The holidays are a time when, more often than not, you come together with family and loved ones. Some of these people are young and impressionable, while others are older and already impressed upon. If you’re anything like me — a 20-something female from a white family — you have probably come back home for the holidays and heard your loved ones say some not-so-woke things. If you’re also like me, you may have gotten into some heated arguments with family members regarding said “un-woke” comments.
Maybe you’ve unintentionally made your mom cry while trying to explain white privilege. Maybe you’ve cried yourself trying to explain and re-explain and re-explain again the realities of rape culture, or the violence perpetuated toward black and brown bodies in this country on a daily basis. Who’s to say?
Sure, it can feel stressful as white folks to be confronted with our own privileges — rarely does society demand we confront them. Which, in and of itself, is a privilege. Non-white women, immigrants, LGBTQ folks and Muslims are fielding that stress on the daily by simply existing. For those of us trying to stay woke, it can be tempting to avoid this stress by skirting those difficult conversations with our families. We can perform wokeness on our college campuses or in our already like-minded friend groups, but when it comes to getting real with Mom and Dad, we shut down and stay quiet… yet another exercise of privilege.
Our current historical and political climate demands we be anything but silent when it comes to addressing oppression. This means some of our most potent interpersonal activism can come from direct conversations with those we are closest to. Yes, that even means at the family dinner table!
Talking with our families about problematic rhetoric or behavior is one of many ways we can work toward undoing the structures of whiteness, patriarchy and heteronormativity — with a hope of alleviating even a fraction of the burden that marginalized communities carry.
Below are a list of guidelines to help you with the task of woke-ifying your family this holiday season.
Coming prepared means staying informed and doing some thorough self-education. Try role-playing potential arguments in your head to practice how you will address certain comments, delve into alternative news resources instead of consuming only media propagated by massive, monetarily incentivized corporations and then study those articles a few times over, making sure you look at the topic from all sides of the spectrum. Taking time out of your day to learn is an essential part of the work.

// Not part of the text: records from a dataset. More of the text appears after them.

(** ** Scores of all sequences *)

(** The body of the loop of [get_per_base_scores] over [seqs.items()]; the
    state is the dictionary [per_base_scores].  [plot_per_base_scores] draws
    one profile with matplotlib; it is taken as a parameter, returns nothing
    and may raise.  It reads the entry that was just stored. *)
Definition score_sequence {FastaNames : Type}
    (plot_per_base_scores : string -> list Z -> FastaNames -> result unit)
    (reads : Reads) (circular : bool) (threads : Z)
    (plot_qual : bool) (fasta_names : FastaNames)
    (per_base_scores : gmap string (list Z)) (item : string * string)
  : result (gmap string (list Z)) :=
  let '(seq_name, seq) := item in
  scores ← get_one_seq_per_base_scores seq reads circular threads;
  let per_base_scores := <[seq_name:=scores]> per_base_scores in
  _ ← (if plot_qual
       then plot_per_base_scores seq_name (per_base_scores !!! seq_name) fasta_names
       else Ok tt);
  Ok per_base_scores.

(** [seqs] is the dictionary of the sequences by name, as the list of its
    items in the order of the dictionary. *)
Definition get_per_base_scores {FastaNames : Type}
    (plot_per_base_scores : string -> list Z -> FastaNames -> result unit)
    (seqs : list (string * string)) (reads : Reads)
    (circular : bool) (threads : Z) (plot_qual : bool) (fasta_names : FastaNames)
  : result (gmap string (list Z)) :=
  let per_base_scores : gmap string (list Z) := ∅ in
  for_each (score_sequence plot_per_base_scores reads circular threads plot_qual
              fasta_names)
    seqs per_base_scores.

(** ** Basic facts about the list helpers *)

Lemma py_index_nat (n k : nat) :
  py_index n (Z.of_nat k) = if decide (k < n)%nat then Some k else None.
Proof.
  unfold py_index.
  destruct (decide (k < n)%nat).
  - replace (0 <=? Z.of_nat k) with true by (symmetry; apply Z.leb_le; lia).
    replace (Z.of_nat k <? Z.of_nat n) with true by (symmetry; apply Z.ltb_lt; lia).
    simpl. by rewrite Nat2Z.id.
  - replace (Z.of_nat k <? Z.of_nat n) with false by (symmetry; apply Z.ltb_ge; lia).
    replace (Z.of_nat k <? 0) with false by (symmetry; apply Z.ltb_ge; lia).
    by rewrite !andb_false_r.
Qed.

Lemma getitem_nat {A} (l : list A) (k : nat) :
  getitem l (Z.of_nat k) =
  match l !! k with Some x => Ok x | None => Raise IndexError end.
Proof.
  unfold getitem. rewrite py_index_nat. destruct (decide _) as [H|H]; [done|].
  by rewrite lookup_ge_None_2 by lia.
Qed.

Lemma setitem_nat {A} (l : list A) (k : nat) (x : A) :
  setitem l (Z.of_nat k) x =
  if decide (k < length l)%nat then Ok (<[k:=x]> l) else Raise IndexError.
Proof. unfold setitem. rewrite py_index_nat. by destruct (decide _). Qed.

Lemma getitem_middle {A} (l1 l2 : list A) (x : A) :
  getitem (l1 ++ x :: l2) (len l1) = Ok x.
Proof. unfold len. by rewrite getitem_nat, list_lookup_middle. Qed.

Lemma setitem_middle {A} (l1 l2 : list A) (x y : A) :
  setitem (l1 ++ x :: l2) (len l1) y = Ok (l1 ++ y :: l2).
Proof.
  unfold len. rewrite setitem_nat.
  rewrite decide_True by (rewrite length_app; simpl; lia).
  by rewrite insert_app_r_alt, Nat.sub_diag by lia.
Qed.

Lemma range_S (n : nat) :
  range (Z.of_nat (S n)) = range (Z.of_nat n) ++ [Z.of_nat n].
Proof.
  unfold range. rewrite !Nat2Z.id, seq_S, fmap_app. done.
Qed.

Lemma range_len_cons {A} (x : A) (l : list A) :
  range (len (x :: l)) = 0 :: ((fun i => i + 1) <$> range (len l)).
Proof.
  unfold range, len. rewrite !Nat2Z.id. simpl. f_equal.
  rewrite <- fmap_S_seq, <- !list_fmap_compose.
  apply list_fmap_ext. intros _ k _. simpl. lia.
Qed.

Lemma for_each_app {S X} (body : S -> X -> result S) (xs ys : list X) (s : S) :
  for_each body (xs ++ ys) s = (s' ← for_each body xs s; for_each body ys s').
Proof.
  revert s. induction xs as [|x xs IH]; intros s; simpl; [done|].
  destruct (body s x); simpl; [apply IH | done].
Qed.


(** ** Hysteresis scorer: the loops against [spec_scan] *)

Lemma floor_at_zero (score : Z) :
  (if score - 1 <? 0 then 0 else score - 1) = Z.max 0 (score - 1).
Proof. destruct (Z.ltb_spec (score - 1) 0); lia. Qed.

(** One turn of the loop at column [len ec1], whatever the direction. *)
Lemma score_column_step (ec1 ec2 pf1 pf2 pre post : list Z) (e p x s : Z) :
  length pf1 = length ec1 -> length pre = length ec1 ->
  score_column (ec1 ++ e :: ec2) (pf1 ++ p :: pf2) (s, pre ++ x :: post) (len ec1)
  = Ok (spec_rule s (e, p), pre ++ spec_rule s (e, p) :: post).
Proof.
  intros Hpf Hpre. unfold score_column.
  replace (getitem (pf1 ++ p :: pf2) (len ec1)) with (Ok (A:=Z) p)
    by (unfold len; rewrite <- Hpf; symmetry; apply getitem_middle).
  cbn [mbind result_bind spec_rule].
  rewrite getitem_middle.
  replace (len ec1) with (len pre) by (unfold len; congruence).
  destruct (p =? 1); cbn [mbind result_bind].
  - by rewrite setitem_middle.
  - destruct (e =? 0); cbn [mbind result_bind].
    + by rewrite setitem_middle.
    + rewrite floor_at_zero. by rewrite setitem_middle.
Qed.

Lemma zeros_len_cons {A} (x : A) (l : list A) : zeros (len (x :: l)) = 0 :: zeros (len l).
Proof. unfold zeros, len. by rewrite !Nat2Z.id. Qed.

Lemma zeros_len_snoc {A} (x : A) (l : list A) :
  zeros (len (l ++ [x])) = zeros (len l) ++ [0].
Proof.
  unfold zeros, len. rewrite !Nat2Z.id, length_app. simpl.
  rewrite Nat.add_1_r. by rewrite replicate_S_end.
Qed.

Lemma len_snoc {A} (x : A) (l : list A) : len (l ++ [x]) = len l + 1.
Proof. unfold len. rewrite length_app. simpl. lia. Qed.

Lemma len_cons {A} (x : A) (l : list A) : len (x :: l) = len l + 1.
Proof. unfold len. simpl. lia. Qed.

Lemma len_app {A} (l k : list A) : len (l ++ k) = len l + len k.
Proof. unfold len. rewrite length_app. lia. Qed.

(** The forward loop from column [len ec1] on, the columns before it being
    done. *)
Lemma forward_loop (ec2 : list Z) : forall (ec1 pf1 pf2 pf3 pre : list Z) (s : Z),
  length pf1 = length ec1 -> length pre = length ec1 -> length pf2 = length ec2 ->
  exists s',
    for_each (score_column (ec1 ++ ec2) (pf1 ++ pf2 ++ pf3))
      ((fun k => len ec1 + k) <$> range (len ec2)) (s, pre ++ zeros (len ec2))
    = Ok (s', pre ++ spec_scan s (zip ec2 pf2)).
Proof.
  induction ec2 as [|e ec2 IH]; intros ec1 pf1 pf2 pf3 pre s Hpf1 Hpre Hpf2.
  - exists s. destruct pf2; [|done]. done.
  - destruct pf2 as [|p pf2]; [done|]. injection Hpf2 as Hpf2.
    rewrite range_len_cons, zeros_len_cons, fmap_cons, Z.add_0_r.
    cbn [for_each]. rewrite <- app_comm_cons.
    rewrite score_column_step by done. cbn [mbind result_bind].
    destruct (IH (ec1 ++ [e]) (pf1 ++ [p]) pf2 pf3
                (pre ++ [spec_rule s (e, p)]) (spec_rule s (e, p))) as [s' Hs'].
    { rewrite !length_app. simpl. lia. }
    { rewrite !length_app. simpl. lia. }
    { done. }
    exists s'. rewrite <- !app_assoc in Hs'. simpl in Hs'.
    rewrite <- list_fmap_compose.
    erewrite list_fmap_ext; [exact Hs'|].
    intros _ k _. simpl. rewrite len_snoc. lia.
Qed.

(** The reverse loop from column [len ec1 - 1] down, the columns behind it
    being done. *)
Lemma reverse_loop (ec1 : list Z) : forall (pf1 ec2 pf2 suf : list Z) (s : Z),
  length pf1 = length ec1 ->
  exists s',
    for_each (score_column (ec1 ++ ec2) (pf1 ++ pf2))
      (range_down (len ec1)) (s, zeros (len ec1) ++ suf)
    = Ok (s', reverse (spec_scan s (reverse (zip ec1 pf1))) ++ suf).
Proof.
  induction ec1 as [|e ec1 IH] using rev_ind; intros pf1 ec2 pf2 suf s Hpf1.
  - exists s. destruct pf1; [|done]. done.
  - destruct pf1 as [|p pf1 _] using rev_ind.
    { rewrite length_app in Hpf1. simpl in Hpf1. lia. }
    rewrite !length_app in Hpf1. simpl in Hpf1.
    assert (length pf1 = length ec1) as Hlen by lia.
    unfold range_down, len. rewrite length_app. simpl length.
    rewrite Nat.add_1_r, range_S, reverse_app, reverse_singleton.
    fold (len ec1). fold (range_down (len ec1)).
    replace (zeros (Z.of_nat (S (length ec1)))) with (zeros (len ec1) ++ [0]).
    2:{ rewrite <- (zeros_len_snoc 0 ec1). unfold len. rewrite length_app.
        simpl. by rewrite Nat.add_1_r. }
    cbn [app for_each]. rewrite <- !app_assoc. cbn [app].
    rewrite score_column_step by (done || (unfold zeros, len; rewrite length_replicate; lia)).
    cbn [mbind result_bind].
    destruct (IH pf1 (e :: ec2) (p :: pf2) (spec_rule s (e, p) :: suf)
                (spec_rule s (e, p)) Hlen) as [s' Hs'].
    exists s'. rewrite Hs'. do 2 f_equal.
    rewrite zip_with_app by done. simpl.
    rewrite reverse_app, reverse_singleton. simpl.
    rewrite reverse_cons, <- app_assoc. done.
Qed.

Lemma forward_scan (ec pf : list Z) :
  (length ec <= length pf)%nat ->
  get_cigar_scores_forward ec pf = Ok (spec_scan 0 (zip ec pf)).
Proof.
  intros Hlen. unfold get_cigar_scores_forward.
  destruct (forward_loop ec [] [] (take (length ec) pf) (drop (length ec) pf) [] 0)
    as [s' Hs']; [done|done|by rewrite length_take; lia|].
  simpl in Hs'. rewrite take_drop in Hs'.
  erewrite list_fmap_ext in Hs'; [rewrite list_fmap_id in Hs'|].
  2:{ intros _ k _. unfold len. simpl. reflexivity. }
  rewrite Hs'. cbn [mbind result_bind]. simpl. f_equal.
  rewrite <- (take_drop (length ec) pf) at 2.
  rewrite <- (app_nil_r ec) at 3.
  rewrite zip_with_app by (rewrite length_take; lia).
  simpl. by rewrite app_nil_r.
Qed.

Lemma reverse_scan (ec pf : list Z) :
  (length ec <= length pf)%nat ->
  get_cigar_scores_reverse ec pf
  = Ok (reverse (spec_scan 0 (reverse (zip ec (take (length ec) pf))))).
Proof.
  intros Hlen. unfold get_cigar_scores_reverse.
  destruct (reverse_loop ec (take (length ec) pf) [] (drop (length ec) pf) [] 0)
    as [s' Hs']; [by rewrite length_take; lia|].
  rewrite !app_nil_r, take_drop in Hs'.
  rewrite Hs'. done.
Qed.
(** ** Schema trees that differ in their descriptions *)

(** two attribute descriptors that agree on every key but [description] *)
Definition redescribed_attribute (a a' : json) : Prop :=
  exists d d', a = JObj d /\ a' = JObj d' /\
               forall k, k <> "description" -> lookup k d = lookup k d'.

(** a member mapping read off a block: absent on both sides, or the same
    names in the same order, the values related by [R] *)
Definition redescribed_field (R : json -> json -> Prop) (o o' : option json) : Prop :=
  (o = None /\ o' = None) \/
  exists d d', o = Some (JObj d) /\ o' = Some (JObj d') /\ Forall2 (same_key R) d d'.

(** the two member mappings of a block *)
Definition redescribed_block (R : json -> json -> Prop) (b b' : dict) : Prop :=
  redescribed_field redescribed_attribute (lookup "attributes" b) (lookup "attributes" b') /\
  redescribed_field R (lookup "block_types" b) (lookup "block_types" b').

(** two block-type descriptors that differ only in the descriptions they
    and their members carry, at any depth *)
#[warnings="-register-all"]
Inductive redescribed : json -> json -> Prop :=
| redescribed_intro (s s' : dict) :
    (forall k, k <> "description" -> k <> "block" -> lookup k s = lookup k s') ->
    ((lookup "block" s = None /\ lookup "block" s' = None) \/
     exists b b', lookup "block" s = Some (JObj b) /\
                  lookup "block" s' = Some (JObj b') /\
                  redescribed_block redescribed b b') ->
    redescribed (JObj s) (JObj s').

(** ** Further example schemas *)

(** an entry with one required attribute, and a provider schema document
    with two resources, one of which is a data source as well *)
Definition name_entry : json :=
  JObj [("version", JInt 0);
        ("block", JObj [("attributes",
           JObj [("name", JObj [("type", JStr "string"); ("required", JBool true)])])])].

Definition catalogue_resources : dict :=
  [("azurerm_virtual_network", name_entry); ("azurerm_subnet", name_entry)].

Definition catalogue_data_sources : dict := [("azurerm_subnet", name_entry)].

Definition catalogue_document : json :=
  JObj [("format_version", JStr "1.0");
        ("provider_schemas",
         JObj [(provider_key,
                JObj [("resource_schemas", JObj catalogue_resources);
                      ("data_source_schemas", JObj catalogue_data_sources)])])].

Definition catalogue : parser :=
  {| resources := catalogue_resources; data_sources := catalogue_data_sources |}.

(** an optional attribute with a description *)
Definition size_attribute : json :=
  JObj [("type", JStr "number"); ("optional", JBool true);
        ("description", JStr "The size in GB")].

(** a block-type that holds one attribute, under a given nesting mode *)
Definition tags_block_type (nesting : dict) : json :=
  JObj (nesting ++
        [("min_items", JInt 3);
         ("block", JObj [("attributes", JObj [("size", JObj [("type", JStr "number")])])])]).
(** * r1.py: the change-validation, review-retry and commit pipeline

    A shallow embedding of the parts of [src/r1.py] that decide whether a
    proposed change-set reaches the disk:

    - the Python [str] methods the program relies on ([count], [replace],
      [split], [strip], [startswith], [in]);
    - [pathlib.Path] parsing and [Path.resolve] on a POSIX host;
    - the conversation history and the file helpers ([read_local_file],
      [create_file], [apply_diff_edit], [normalize_path],
      [get_file_content_from_history], [ensure_file_in_context]);
    - [validate_edits], [generate_review], [stream_openai_response] and the
      retry loop and final outcome handling of [main];
    - the commands and the rest of the session: [try_handle_add_command],
      [add_directory_to_conversation], [is_binary_file],
      [guess_files_in_message], [generate_plan],
      [trim_conversation_history], and the start-up and the loop of [main]
      over the lines the prompt returns.

    Text is a sequence of code points; the model keeps the code points
    U+0000..U+00FF, one [ascii] each, which is enough to tell the length of a
    text ([len]) from the number of bytes of its UTF-8 encoding.

    The two remote collaborators, [json.loads] and the pydantic constructors
    are outside the repository: they are fields of [Env].  The host file
    system is a finite map from canonical paths to file contents plus a set
    of directories; it has no symbolic links, and it never refuses to create
    a directory or to open a file for writing, and a path that names no
    file of the map is reported as missing.  Every file holds text, that
    is valid UTF-8, and the host resolves every path it is given (no path
    holds the character U+0000, which it would refuse).  Console output
    is not modelled. *)

From Stdlib Require Import Ascii String NArith Lia.
From stdpp Require Import gmap strings list pretty.

Abbreviation str := (list ascii).
Coercion list_ascii_of_string : string >-> list.

(** ** Python [str] methods *)

Module PyStr.

(** [c.isspace()] on the code points below 256. *)
Definition isspace (c : ascii) : bool :=
  let n := N_of_ascii c in
  ((9 <=? n) && (n <=? 13) || (28 <=? n) && (n <=? 32)
   || (n =? 133) || (n =? 160))%N.

(** [s.startswith(p)] *)
Fixpoint startswith (p s : str) : bool :=
  match p, s with
  | [], _ => true
  | _ :: _, [] => false
  | a :: p', b :: s' => Ascii.eqb a b && startswith p' s'
  end.

(** [s.endswith(p)] *)
Definition endswith (p s : str) : bool := startswith (rev p) (rev s).

(** The leftmost occurrence of [sub] in [c]: the text before it and the
    text after it ([c.partition(sub)] without the separator). *)
Fixpoint find (sub c : str) : option (str * str) :=
  if startswith sub c then Some ([], drop (length sub) c)
  else match c with
       | [] => None
       | a :: c' =>
           match find sub c' with
           | Some (pre, post) => Some (a :: pre, post)
           | None => None
           end
       end.

(** [sub in c] *)
Definition contains (sub c : str) : bool :=
  match find sub c with Some _ => true | None => false end.

(** The scan of [c.count(sub)] for a non-empty [sub]: [skip] characters
    are passed over after a match, so that matches never overlap. *)
Fixpoint count_from (sub : str) (skip : nat) (c : str) : nat :=
  match c with
  | [] => 0
  | _ :: c' =>
      match skip with
      | S k => count_from sub k c'
      | O => if startswith sub c
             then S (count_from sub (length sub - 1) c')
             else count_from sub 0 c'
      end
  end.

(** [c.count(sub)]: the number of non-overlapping occurrences, found
    left to right; the empty text is counted once between any two
    characters and at both ends. *)
Definition count (sub c : str) : nat :=
  match sub with
  | [] => S (length c)
  | _ :: _ => count_from sub 0 c
  end.

(** [c.replace(old, new, 1)] *)
Definition replace1 (old new c : str) : str :=
  match find old c with
  | Some (pre, post) => pre ++ new ++ post
  | None => c
  end.

(** [c.split(sep, 1)] for a non-empty [sep]. *)
Definition split1 (sep c : str) : list str :=
  match find sep c with
  | Some (pre, post) => [pre; post]
  | None => [c]
  end.

(** [sep.join(l)] *)
Fixpoint join (sep : str) (l : list str) : str :=
  match l with
  | [] => []
  | [x] => x
  | x :: l' => x ++ sep ++ join sep l'
  end.

Fixpoint lstrip_by (p : ascii → bool) (s : str) : str :=
  match s with
  | [] => []
  | a :: s' => if p a then lstrip_by p s' else s
  end.

Definition rstrip_by (p : ascii → bool) (s : str) : str :=
  rev (lstrip_by p (rev s)).

(** [s.strip()] *)
Definition strip (s : str) : str := rstrip_by isspace (lstrip_by isspace s).

(** [s.strip(chars)] *)
Definition strip_chars (chars s : str) : str :=
  let p := λ a, bool_decide (a ∈ chars) in
  rstrip_by p (lstrip_by p s).

(** [s.split(ch)] for a one-character separator. *)
Fixpoint split_char (ch : ascii) (s : str) : list str :=
  match s with
  | [] => [[]]
  | a :: s' =>
      if Ascii.eqb a ch then [] :: split_char ch s'
      else match split_char ch s' with
           | w :: ws => (a :: w) :: ws
           | [] => [[a]]
           end
  end.

(** [s.split()]: the maximal runs of non-space characters. *)
Fixpoint split_ws_go (cur : str) (s : str) : list str :=
  match s with
  | [] => match cur with [] => [] | _ => [rev cur] end
  | a :: s' =>
      if isspace a
      then match cur with
           | [] => split_ws_go [] s'
           | _ => rev cur :: split_ws_go [] s'
           end
      else split_ws_go (a :: cur) s'
  end.

Definition split_ws (s : str) : list str := split_ws_go [] s.

(** [s.lower()] on the code points below 256: the capital letters A to Z
    and, but for the multiplication sign, U+00C0 to U+00DE. *)
Definition lower_char (a : ascii) : ascii :=
  let n := N_of_ascii a in
  if ((65 <=? n) && (n <=? 90)
      || (192 <=? n) && (n <=? 222) && negb (n =? 215))%N
  then ascii_of_N (n + 32)
  else a.

Definition lower (s : str) : str := map lower_char s.

(** [len(s.encode("utf-8"))]: a code point below 128 takes one byte, the
    others of the model's range take two. *)
Definition utf8_len (s : str) : N :=
  foldr (λ a n, (if (N_of_ascii a <? 128)%N then 1 else 2) + n)%N 0%N s.

(** [len(s)] as a binary number. *)
Definition len (s : str) : N := N.of_nat (length s).

End PyStr.

(** ** [pathlib] on a POSIX host *)

Module PyPath.
Import PyStr.

(** A parsed [PurePosixPath]: the root (empty, one slash or two) and the
    segments after it. *)
Record PurePath := { root : str; segs : list str }.

Definition keep_seg (s : str) : bool :=
  negb (bool_decide (s = []) || bool_decide (s = ".")).

(** [posixpath.splitroot]: exactly two leading slashes are kept. *)
Definition splitroot (p : str) : str :=
  match p with
  | "/"%char :: "/"%char :: "/"%char :: _ => "/"
  | "/"%char :: "/"%char :: _ => "//"
  | "/"%char :: _ => "/"
  | _ => []
  end.

(** [Path(p)] *)
Definition Path (p : str) : PurePath :=
  {| root := splitroot p;
     segs := List.filter keep_seg (split_char "/" p) |}.

(** [path.parts] *)
Definition parts (p : PurePath) : list str :=
  match root p with
  | [] => segs p
  | r => r :: segs p
  end.

(** [str(path)] *)
Definition to_str (p : PurePath) : str :=
  match root p, segs p with
  | [], [] => "."
  | r, l => r ++ join "/" l
  end.

(** [path.parent] *)
Definition parent (p : PurePath) : PurePath :=
  {| root := root p; segs := removelast (segs p) |}.

(** One step of [os.path.realpath] without symbolic links; the stack of
    segments is kept innermost first. *)
Definition walk_step (stack : list str) (name : str) : list str :=
  if bool_decide (name = []) || bool_decide (name = ".") then stack
  else if bool_decide (name = "..") then tail stack
  else name :: stack.

(** [path.resolve()] in the working directory [cwd] (its segments,
    outermost first). *)
Definition resolve (cwd : list str) (p : PurePath) : PurePath :=
  {| root := "/";
     segs := rev (fold_left walk_step (segs p)
                    (match root p with [] => rev cwd | _ => [] end)) |}.

(** A segment of a canonical path. *)
Definition good_seg (s : str) : bool :=
  negb (bool_decide (s = []) || bool_decide (s = ".")
        || bool_decide (s = "..") || bool_decide ("/"%char ∈ s)).

(** The directories [mkdir(parents=True)] makes sure of: the directory
    itself and every ancestor of it. *)
Definition with_ancestors (p : PurePath) : list PurePath :=
  map (λ l, {| root := root p; segs := l |})
      (map (λ n, take n (segs p)) (seq 0 (S (length (segs p))))).

End PyPath.

(** ** Exceptions, messages, proposed changes *)

Inductive exn_kind :=
| ValueError | FileNotFoundError | IndexError | OtherException
| UnicodeDecodeError   (* a [ValueError] *)
| OSError              (* an [OSError] other than [FileNotFoundError] *)
| MarkupError          (* of the [rich] library *)
| UnboundLocalError.

(** A raised exception: its class and [str(e)]. *)
Record exn := { exn_class : exn_kind; exn_msg : str }.

Inductive result (A : Type) :=
| Ok (a : A)
| Raise (e : exn).
Arguments Ok {A} a.
Arguments Raise {A} e.

(** [except OSError] *)
Definition is_OSError (e : exn) : bool :=
  match exn_class e with FileNotFoundError | OSError => true | _ => false end.

(** [except ValueError] *)
Definition is_ValueError (e : exn) : bool :=
  match exn_class e with
  | ValueError | UnicodeDecodeError => true
  | _ => false
  end.

Definition is_FileNotFoundError (e : exn) : bool :=
  match exn_class e with FileNotFoundError => true | _ => false end.

(** An entry of [conversation_history]. *)
Record Message := { role : str; content : str }.

Record FileToCreate := { create_path : str; create_content : str }.

Record FileToEdit :=
  { edit_path : str; original_snippet : str; new_snippet : str }.

Record AssistantResponse := {
  assistant_reply : option str;
  files_to_create : option (list FileToCreate);
  files_to_edit : option (list FileToEdit);
  analysis : option str;
  explanation : option str;
  output : option str
}.

(** [AssistantResponse(assistant_reply=.., files_to_create=.., files_to_edit=..)] *)
Definition reply_response (reply : str) (creates : option (list FileToCreate))
    (edits : option (list FileToEdit)) : AssistantResponse :=
  {| assistant_reply := Some reply; files_to_create := creates;
     files_to_edit := edits; analysis := None; explanation := None;
     output := None |}.

(** [AssistantResponse(analysis=.., explanation=.., output=..)] *)
Definition verdict_response (a e o : option str) : AssistantResponse :=
  {| assistant_reply := None; files_to_create := None; files_to_edit := None;
     analysis := a; explanation := e; output := o |}.

(** What a loop guarded by [if l:] goes through: nothing for [None] and
    for the empty list. *)
Definition items {A} (l : option (list A)) : list A := default [] l.

(** [str(x)] of an optional text: [None] prints as its name. *)
Definition str_opt (x : option str) : str := default ("None" : str) x.

(** ** The world: history, disk, and what has happened so far *)

Record Disk := { files : gmap str str; dirs : gset str }.
Lemma endswith_spec (text suffix : str) :
  endswith text suffix = true <-> exists front, text = front ++ suffix.
Proof.
  unfold endswith. rewrite startswith_spec. split.
  - intros [rest H]. exists (rev rest).
    rewrite <- (rev_involutive text), H, rev_app_distr.
    now rewrite rev_involutive.
  - intros [front ->]. exists (rev front). now rewrite rev_app_distr.
Qed.

Lemma endswith_app (front suffix : str) : endswith (front ++ suffix) suffix = true.
Proof. apply endswith_spec. now exists front. Qed.

Lemma endswith_length (text suffix : str) :
  endswith text suffix = true -> (length suffix <= length text)%nat.
Proof.
  intros H. apply endswith_spec in H as [front ->]. rewrite length_app. lia.
Qed.

Lemma startswith_length (text prefix : str) :
  startswith text prefix = true -> (length prefix <= length text)%nat.
Proof.
  intros H. apply startswith_spec in H as [rest ->]. rewrite length_app. lia.
Qed.

(** A suffix of a text that ends with [suffix] does so as well when it is
    long enough, and conversely the text ends as its own suffix does. *)
Lemma endswith_of_tail (front tail suffix : str) :
  endswith tail suffix = true -> endswith (front ++ tail) suffix = true.
Proof.
  intros H. apply endswith_spec in H as [mid ->].
  rewrite app_assoc. apply endswith_app.
Qed.

Lemma endswith_tail_long (front tail suffix : str) :
  endswith (front ++ tail) suffix = true ->
  (length suffix <= length tail)%nat ->
  endswith tail suffix = true.
Proof.
  intros H Hlen. apply endswith_spec in H as [pre H]. apply endswith_spec.
  assert (Hrev : rev tail ++ rev front = rev suffix ++ rev pre)
    by (rewrite <- !rev_app_distr; now f_equal).
  assert (Hl : (length (rev suffix) <= length (rev tail))%nat)
    by (rewrite !length_rev; exact Hlen).
  assert (Hex : exists m, rev tail = rev suffix ++ m).
  { clear - Hrev Hl. revert Hrev Hl. generalize (rev tail) as a, (rev suffix) as b.
    intros a b; revert a. induction b as [|y b IH]; intros a Hrev Hl.
    - now exists a.
    - destruct a as [|x a]; simpl in *; [lia|].
      injection Hrev as -> Hrev. destruct (IH a Hrev ltac:(lia)) as [m ->].
      now exists m. }
  destruct Hex as [m Hm]. exists (rev m).
  rewrite <- (rev_involutive tail), Hm, rev_app_distr. now rewrite rev_involutive.
Qed.

Lemma contains_spec (text sub : str) :
  contains text sub = true <-> exists front back, text = front ++ sub ++ back.
Proof.
  induction text as [|c text IH]; simpl.
  - rewrite orb_false_r, startswith_spec. split.
    + intros [rest H]. now exists [], rest.
    + intros [front [back H]]. destruct front; [now exists back | discriminate].
  - rewrite orb_true_iff, startswith_spec, IH. split.
    + intros [[rest H] | [front [back H]]].
      * now exists [], rest.
      * exists (c :: front), back. simpl. now rewrite H.
    + intros [[|d front] [back H]].
      * left. now exists back.
      * right. injection H as -> H. now exists front, back.
Qed.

It is uncomfortable and unfamiliar to come out on the offense against your family, but this is actually where you have an advantage. Instead of a stranger reminding your mom that this country was founded off of slave labor and that this inherently means everyone does not, in fact, have equal opportunities — it’s you doing the reminding! Your mom both knows and loves you, and probably trusts you more than a stranger. She may feel like you are personally attacking her initially, but in the long run, she will be more prepared to process it because this new way of thinking is coming from you. This is why it’s best to be as frank and firm as possible when discussing hegemonic power structures with your family. Treading lightly isn’t disruptive enough to cause change. I’m telling you this now: you may have to fight with your family. I’m also telling you this: yourself, your family, and the rest of the world will be better for it.
It is impossible that you will get your loved ones to unlearn racist, xenophobic, sexist, homophobic and transphobic micro-aggressions over one meal. For one, you’re probably still unlearning them yourself. Unlearning any type of harmful behavior or thought pattern is a long-term (if not unending) process for everyone (of which, you and I are no exception). We must undo lifetimes of being conditioned to think, see and act a particular way that require restructuring. For some, this also means learning the nuances of an entirely new vocabulary. The point is to do the work, and to keep doing it over and over. And remember, be patient!
Realize Thou Art Not the Wokest in the Land
This guideline goes hand in hand with coming prepared. If you feel like you are not properly explaining a concept, issue or term clearly to your audience, it’s time to step back and remember where you learned it. Structurally oppressed groups have been writing prolifically on their lived experiences for decades, and the hope is that you’ve done your homework. Yield to the primary resources. Direct your curious teenage cousin or your interest-piqued aunt to the progenitors of the information you’ve been navigating yourself. Your loved ones need you to lead them to the water… you must show them the maps drawn by those who have laid the land, dug the well, and then, graciously shared both.